彼はもう、引き返せない道を歩んでいるんだ。彼は鉄の塊だ。
「ああ、少しの涙で、あたしが溶けると思ったのか?」彼はニヤリと笑い、あたしをベッドに押し戻し、ポケットに手を入れ、あたしの恐怖に満ちた体に覆い被さった。
「数えきれないほどの人間があたしに慈悲を乞い、お前は涙を流せば、あたしに少しは効果があると思ったのか?」彼はあたしの感情をバカにするように笑った。
あたしは彼を操ろうとも、彼の優しさを探そうともしなかった。あたしはただ、自分の感情、自分の痛みを表現しただけなのに、彼はそれを嘲笑したんだ。
絶望して目を閉じ、シーツを強く握りしめ、頬を噛んで、最初から気にしなかった人に傷つけられないようにした。
ゴクリと唾を飲み込み、彼を睨みつけ、心の底から彼を憎み、最後の1滴まで憎み、息を失いながら唸った。

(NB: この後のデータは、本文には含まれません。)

Variable forwarder_initAction : string -> option error.
Variable logger_initAction : string -> trapex.trapexConfig -> option error.
Variable csvLogger_initAction : string -> trapex.trapexConfig -> option error.

(** The action a line chooses, by the word in its seventh field. *)
Lemma filterAction_Ok action_ actionArg_ breakAfter newConfig lineNumber kind arg handle :
  trapex.filterAction forwarder_initAction logger_initAction csvLogger_initAction
    action_ actionArg_ breakAfter newConfig lineNumber = Ok (kind, arg, handle) ->
  (In action_ ["break"; "drop"]%string /\ kind = trapex.actionBreak /\
   arg = EmptyString /\ handle = None) \/
  (action_ = "nat"%string /\ kind = trapex.actionNat /\ arg = actionArg_ /\
   actionArg_ <> EmptyString /\ handle = None) \/
  (action_ = "forward"%string /\
   kind = (if breakAfter then trapex.actionForwardBreak else trapex.actionForward) /\
   arg = EmptyString /\ handle = Some (trapex.forwarderOf actionArg_)) \/
  (action_ = "log"%string /\
   kind = (if breakAfter then trapex.actionLogBreak else trapex.actionLog) /\
   arg = EmptyString /\ handle = Some (trapex.loggerOf actionArg_)) \/
  (action_ = "csv"%string /\
   kind = (if breakAfter then trapex.actionCsvBreak else trapex.actionCsv) /\
   arg = EmptyString /\ handle = Some (trapex.csvLoggerOf actionArg_)).
Proof.
  unfold trapex.filterAction. intros H.
  destruct (oneOf action_ ["break"; "drop"]%string) eqn:Hb.
  { apply oneOf_In in Hb. injection H as <- <- <-. left. auto. }
  destruct (String.eqb_spec action_ "nat") as [->|_].
  { destruct (String.eqb_spec actionArg_ EmptyString) as [->|Harg]; [discriminate|].
    injection H as <- <- <-. right. left. auto. }
  destruct (String.eqb_spec action_ "forward") as [->|_].
  { destruct (forwarder_initAction actionArg_); [discriminate|].
    injection H as <- <- <-. right. right. left. auto. }
  destruct (String.eqb_spec action_ "log") as [->|_].
  { destruct (logger_initAction actionArg_ newConfig); [discriminate|].
    injection H as <- <- <-. right. right. right. left. auto. }
  destruct (String.eqb_spec action_ "csv") as [->|_]; [|discriminate].
  destruct (csvLogger_initAction actionArg_ newConfig); [discriminate|].
  injection H as <- <- <-. right. right. right. right. auto.
Qed.

End ActionFacts.

(** X24. The word [break] of a filter line counts only as the ninth field of
    a [forward], [log] or [csv] line: the filter built gets one of the three
    breaking action types exactly then.  A [nat] line never breaks, whatever
    follows its argument, and keeps its non-empty argument; a [break] or
    [drop] line is a plain break with neither argument nor action. *)
Theorem processFilterLine_break_flag (E : Env) (NumError : string -> string -> string)
  (forwarder_initAction : string -> option error)
  (logger_initAction csvLogger_initAction : string -> trapex.trapexConfig -> option error)
  (f : list string) (newConfig built : trapex.trapexConfig) (lineNumber : Z) :
  trapex.processFilterLine E NumError forwarder_initAction logger_initAction
    csvLogger_initAction f newConfig lineNumber = Ok built ->
  exists filter,
    built = trapex.set_filters (trapex.filters newConfig ++ [filter]) newConfig /\
    (In (trapex.actionType filter)
       [trapex.actionForwardBreak; trapex.actionLogBreak; trapex.actionCsvBreak] <->
     In (nth 6 f EmptyString) ["forward"; "log"; "csv"]%string /\
     8 < length f /\ nth 8 f EmptyString = "break"%string) /\
    (trapex.actionType filter = trapex.actionNat <-> nth 6 f EmptyString = "nat"%string) /\
    (trapex.actionType filter = trapex.actionNat ->
     7 < length f /\ trapex.actionArg filter = nth 7 f EmptyString /\
     trapex.actionArg filter <> EmptyString /\ trapex.action filter = None) /\
    (trapex.actionType filter = trapex.actionBreak <->
     In (nth 6 f EmptyString) ["break"; "drop"]%string) /\
    (trapex.actionType filter = trapex.actionBreak ->
     trapex.actionArg filter = EmptyString /\ trapex.action filter = None).
Proof.
  intros H. apply processFilterLine_Ok in H.
  destruct H as (Hlen & criteria & [[kind arg] handle] & _ & Ha & ->).
  eexists. split; [reflexivity|].
  cbn [trapex.actionType trapex.actionArg trapex.action fst snd].
  apply filterAction_Ok in Ha.
  assert (((8 <? length f)%nat && String.eqb (nth 8 f EmptyString) "break" = true) <->
          (8 < length f /\ nth 8 f EmptyString = "break"%string)) as Hbreak.
  { rewrite andb_true_iff, Nat.ltb_lt, String.eqb_eq. reflexivity. }
  assert (forall text, (if (7 <? length f)%nat then nth 7 f EmptyString else EmptyString) =
                         text -> text <> EmptyString ->
                       7 < length f /\ text = nth 7 f EmptyString) as Harg.
  { intros text Ht Hne. destruct (7 <? length f)%nat eqn:H7.
    - apply Nat.ltb_lt in H7. auto.
    - congruence. }
  revert Ha Hbreak Harg.
  generalize (if (7 <? length f)%nat then nth 7 f EmptyString else EmptyString).
  generalize ((8 <? length f)%nat && String.eqb (nth 8 f EmptyString) "break").
  generalize (nth 6 f EmptyString).
  intros action_ breakAfter actionArg_ Ha Hbreak Harg.
  assert (breakAfter = true <-> 8 < length f /\ nth 8 f EmptyString = "break"%string)
    as Hb by exact Hbreak.
  clear Hbreak.
  destruct Ha as [(Hin & -> & -> & ->)|[(-> & -> & -> & Hne & ->)|
                 [(-> & -> & -> & ->)|[(-> & -> & -> & ->)|(-> & -> & -> & ->)]]]].
  - cbn [In] in *.
    split; [split; [intros [?|[?|[?|[]]]]; discriminate|]|].
    { intros [[<-|[<-|[<-|[]]]] _]; destruct Hin as [?|[?|[]]]; discriminate. }
    split; [split; [discriminate | intros ->; destruct Hin as [?|[?|[]]]; discriminate]|].
    split; [discriminate|]. split; [tauto|]. auto.
  - cbn [In].
    split; [split; [intros [?|[?|[?|[]]]]; discriminate|]|].
    { intros [[?|[?|[?|[]]]] _]; discriminate. }
    split; [tauto|].
    split; [intros _; destruct (Harg actionArg_ eq_refl Hne); auto|].
    split; [split; [discriminate | intros [?|[?|[]]]; discriminate]|]. discriminate.
  - cbn [In].
    split.
    { rewrite <- Hb. destruct breakAfter; split; try tauto.
      - intros [?|[?|[?|[]]]]; discriminate.
      - intros [_ ?]; discriminate. }
    split; [split; [destruct breakAfter|]; discriminate|].
    split; [destruct breakAfter; discriminate|].
    split; [split; [destruct breakAfter; discriminate|intros [?|[?|[]]]; discriminate]|].
    destruct breakAfter; discriminate.
  - cbn [In].
    split.
    { rewrite <- Hb. destruct breakAfter; split; try tauto.
      - intros [?|[?|[?|[]]]]; discriminate.
      - intros [_ ?]; discriminate. }
    split; [split; [destruct breakAfter|]; discriminate|].
    split; [destruct breakAfter; discriminate|].
    split; [split; [destruct breakAfter; discriminate|intros [?|[?|[]]]; discriminate]|].
    destruct breakAfter; discriminate.
  - cbn [In].
    split.
    { rewrite <- Hb. destruct breakAfter; split; try tauto.
      - intros [?|[?|[?|[]]]]; discriminate.
      - intros [_ ?]; discriminate. }
    split; [split; [destruct breakAfter|]; discriminate|].
    split; [destruct breakAfter; discriminate|].
    split; [split; [destruct breakAfter; discriminate|intros [?|[?|[]]]; discriminate]|].
    destruct breakAfter; discriminate.
Qed.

「あんたはモンスターよ、セバスチャン・ステリオス。」
でも彼はそれが誇らしいことのようにニヤリとした。この不快な称号を誇りに思っているかのようだ。
そして、悪意に満ちたきらめきを見せながら、彼は一瞬あたしを見てからベッドに行き、あたしをこの嫌悪感に満ちた夜に置き去りにした。そして、あたしは彼に連れてこられた運命に泣きながら、夜を明かすんだ。